TASK INSTRUCTIONS:
Repeat the data verbatim.

---- RECORDED INFORMATION

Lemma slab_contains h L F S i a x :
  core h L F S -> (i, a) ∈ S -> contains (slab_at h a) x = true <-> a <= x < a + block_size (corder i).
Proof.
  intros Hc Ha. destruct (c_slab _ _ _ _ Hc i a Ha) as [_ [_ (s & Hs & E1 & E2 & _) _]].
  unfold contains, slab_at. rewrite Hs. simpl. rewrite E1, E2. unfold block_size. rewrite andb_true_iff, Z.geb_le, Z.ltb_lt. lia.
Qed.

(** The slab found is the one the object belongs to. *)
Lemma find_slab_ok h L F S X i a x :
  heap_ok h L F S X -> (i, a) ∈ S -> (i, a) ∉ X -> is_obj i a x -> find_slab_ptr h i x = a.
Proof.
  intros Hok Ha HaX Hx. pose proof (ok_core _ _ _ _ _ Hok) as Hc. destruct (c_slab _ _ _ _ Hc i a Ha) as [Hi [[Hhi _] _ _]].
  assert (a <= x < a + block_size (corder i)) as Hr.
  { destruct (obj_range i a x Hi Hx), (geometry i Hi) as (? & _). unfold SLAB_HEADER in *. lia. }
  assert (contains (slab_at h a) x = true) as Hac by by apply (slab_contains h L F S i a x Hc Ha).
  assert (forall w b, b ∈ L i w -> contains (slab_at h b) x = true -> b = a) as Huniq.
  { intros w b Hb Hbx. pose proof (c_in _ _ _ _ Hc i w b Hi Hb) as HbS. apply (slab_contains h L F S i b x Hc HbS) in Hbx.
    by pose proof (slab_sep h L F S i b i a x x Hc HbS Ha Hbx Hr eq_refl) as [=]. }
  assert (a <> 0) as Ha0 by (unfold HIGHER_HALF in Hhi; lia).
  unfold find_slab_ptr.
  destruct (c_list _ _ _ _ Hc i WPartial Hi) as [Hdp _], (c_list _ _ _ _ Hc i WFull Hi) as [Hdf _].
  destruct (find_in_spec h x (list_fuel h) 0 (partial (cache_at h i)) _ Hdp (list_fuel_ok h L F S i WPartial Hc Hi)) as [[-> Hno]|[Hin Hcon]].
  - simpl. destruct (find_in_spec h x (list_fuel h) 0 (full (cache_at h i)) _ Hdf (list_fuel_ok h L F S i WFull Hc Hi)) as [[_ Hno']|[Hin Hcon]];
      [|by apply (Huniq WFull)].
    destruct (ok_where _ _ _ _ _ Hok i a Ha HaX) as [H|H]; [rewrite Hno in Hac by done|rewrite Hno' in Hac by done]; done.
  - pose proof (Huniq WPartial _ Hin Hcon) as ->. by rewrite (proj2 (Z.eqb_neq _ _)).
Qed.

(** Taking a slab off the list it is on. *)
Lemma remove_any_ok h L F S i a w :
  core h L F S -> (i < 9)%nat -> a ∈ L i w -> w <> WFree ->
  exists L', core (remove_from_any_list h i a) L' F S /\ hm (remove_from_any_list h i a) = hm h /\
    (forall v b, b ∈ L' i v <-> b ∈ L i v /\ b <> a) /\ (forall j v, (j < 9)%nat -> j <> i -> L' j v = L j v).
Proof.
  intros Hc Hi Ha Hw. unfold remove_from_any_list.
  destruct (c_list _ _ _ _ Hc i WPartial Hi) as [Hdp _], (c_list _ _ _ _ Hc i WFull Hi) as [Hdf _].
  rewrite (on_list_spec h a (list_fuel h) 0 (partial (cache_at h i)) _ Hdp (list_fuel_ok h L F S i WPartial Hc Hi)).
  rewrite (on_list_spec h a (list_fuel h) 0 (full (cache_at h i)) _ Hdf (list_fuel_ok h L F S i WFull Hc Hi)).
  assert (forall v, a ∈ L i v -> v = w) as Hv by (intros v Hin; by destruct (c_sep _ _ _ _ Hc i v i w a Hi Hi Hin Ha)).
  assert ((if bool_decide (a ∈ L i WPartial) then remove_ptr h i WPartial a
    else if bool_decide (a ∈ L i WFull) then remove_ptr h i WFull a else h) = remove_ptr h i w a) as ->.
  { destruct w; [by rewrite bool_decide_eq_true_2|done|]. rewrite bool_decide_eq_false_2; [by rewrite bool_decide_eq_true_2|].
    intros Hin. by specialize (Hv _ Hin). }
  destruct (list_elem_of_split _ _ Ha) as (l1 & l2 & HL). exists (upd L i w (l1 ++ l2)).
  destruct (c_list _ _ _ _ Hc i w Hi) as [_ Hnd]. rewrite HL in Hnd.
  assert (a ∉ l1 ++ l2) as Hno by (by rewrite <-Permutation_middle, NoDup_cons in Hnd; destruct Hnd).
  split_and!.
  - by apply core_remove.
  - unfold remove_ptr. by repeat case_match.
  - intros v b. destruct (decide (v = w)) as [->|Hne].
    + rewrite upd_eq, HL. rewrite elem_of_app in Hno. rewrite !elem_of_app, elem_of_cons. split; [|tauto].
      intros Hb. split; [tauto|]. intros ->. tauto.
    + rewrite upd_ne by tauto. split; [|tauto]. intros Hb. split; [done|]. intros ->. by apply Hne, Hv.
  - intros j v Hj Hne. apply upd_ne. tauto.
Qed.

--------

YOUR SOLUTION:
Lemma slab_contains h L F S i a x :
  core h L F S -> (i, a) ∈ S -> contains (slab_at h a) x = true <-> a <= x < a + block_size (corder i).
Proof.
  intros Hc Ha. destruct (c_slab _ _ _ _ Hc i a Ha) as [_ [_ (s & Hs & E1 & E2 & _) _]].
  unfold contains, slab_at. rewrite Hs. simpl. rewrite E1, E2. unfold block_size. rewrite andb_true_iff, Z.geb_le, Z.ltb_lt. lia.
Qed.

(** The slab found is the one the object belongs to. *)
Lemma find_slab_ok h L F S X i a x :
  heap_ok h L F S X -> (i, a) ∈ S -> (i, a) ∉ X -> is_obj i a x -> find_slab_ptr h i x = a.
Proof.
  intros Hok Ha HaX Hx. pose proof (ok_core _ _ _ _ _ Hok) as Hc. destruct (c_slab _ _ _ _ Hc i a Ha) as [Hi [[Hhi _] _ _]].
  assert (a <= x < a + block_size (corder i)) as Hr.
  { destruct (obj_range i a x Hi Hx), (geometry i Hi) as (? & _). unfold SLAB_HEADER in *. lia. }
  assert (contains (slab_at h a) x = true) as Hac by by apply (slab_contains h L F S i a x Hc Ha).
  assert (forall w b, b ∈ L i w -> contains (slab_at h b) x = true -> b = a) as Huniq.
  { intros w b Hb Hbx. pose proof (c_in _ _ _ _ Hc i w b Hi Hb) as HbS. apply (slab_contains h L F S i b x Hc HbS) in Hbx.
    by pose proof (slab_sep h L F S i b i a x x Hc HbS Ha Hbx Hr eq_refl) as [=]. }
  assert (a <> 0) as Ha0 by (unfold HIGHER_HALF in Hhi; lia).
  unfold find_slab_ptr.
  destruct (c_list _ _ _ _ Hc i WPartial Hi) as [Hdp _], (c_list _ _ _ _ Hc i WFull Hi) as [Hdf _].
  destruct (find_in_spec h x (list_fuel h) 0 (partial (cache_at h i)) _ Hdp (list_fuel_ok h L F S i WPartial Hc Hi)) as [[-> Hno]|[Hin Hcon]].
  - simpl. destruct (find_in_spec h x (list_fuel h) 0 (full (cache_at h i)) _ Hdf (list_fuel_ok h L F S i WFull Hc Hi)) as [[_ Hno']|[Hin Hcon]];
      [|by apply (Huniq WFull)].
    destruct (ok_where _ _ _ _ _ Hok i a Ha HaX) as [H|H]; [rewrite Hno in Hac by done|rewrite Hno' in Hac by done]; done.
  - pose proof (Huniq WPartial _ Hin Hcon) as ->. by rewrite (proj2 (Z.eqb_neq _ _)).
Qed.

(** Taking a slab off the list it is on. *)
Lemma remove_any_ok h L F S i a w :
  core h L F S -> (i < 9)%nat -> a ∈ L i w -> w <> WFree ->
  exists L', core (remove_from_any_list h i a) L' F S /\ hm (remove_from_any_list h i a) = hm h /\
    (forall v b, b ∈ L' i v <-> b ∈ L i v /\ b <> a) /\ (forall j v, (j < 9)%nat -> j <> i -> L' j v = L j v).
Proof.
  intros Hc Hi Ha Hw. unfold remove_from_any_list.
  destruct (c_list _ _ _ _ Hc i WPartial Hi) as [Hdp _], (c_list _ _ _ _ Hc i WFull Hi) as [Hdf _].
  rewrite (on_list_spec h a (list_fuel h) 0 (partial (cache_at h i)) _ Hdp (list_fuel_ok h L F S i WPartial Hc Hi)).
  rewrite (on_list_spec h a (list_fuel h) 0 (full (cache_at h i)) _ Hdf (list_fuel_ok h L F S i WFull Hc Hi)).
  assert (forall v, a ∈ L i v -> v = w) as Hv by (intros v Hin; by destruct (c_sep _ _ _ _ Hc i v i w a Hi Hi Hin Ha)).
  assert ((if bool_decide (a ∈ L i WPartial) then remove_ptr h i WPartial a
    else if bool_decide (a ∈ L i WFull) then remove_ptr h i WFull a else h) = remove_ptr h i w a) as ->.
  { destruct w; [by rewrite bool_decide_eq_true_2|done|]. rewrite bool_decide_eq_false_2; [by rewrite bool_decide_eq_true_2|].
    intros Hin. by specialize (Hv _ Hin). }
  destruct (list_elem_of_split _ _ Ha) as (l1 & l2 & HL). exists (upd L i w (l1 ++ l2)).
  destruct (c_list _ _ _ _ Hc i w Hi) as [_ Hnd]. rewrite HL in Hnd.
  assert (a ∉ l1 ++ l2) as Hno by (by rewrite <-Permutation_middle, NoDup_cons in Hnd; destruct Hnd).
  split_and!.
  - by apply core_remove.
  - unfold remove_ptr. by repeat case_match.
  - intros v b. destruct (decide (v = w)) as [->|Hne].
    + rewrite upd_eq, HL. rewrite elem_of_app in Hno. rewrite !elem_of_app, elem_of_cons. split; [|tauto].
      intros Hb. split; [tauto|]. intros ->. tauto.
    + rewrite upd_ne by tauto. split; [|tauto]. intros Hb. split; [done|]. intros ->. by apply Hne, Hv.
  - intros j v Hj Hne. apply upd_ne. tauto.
Qed.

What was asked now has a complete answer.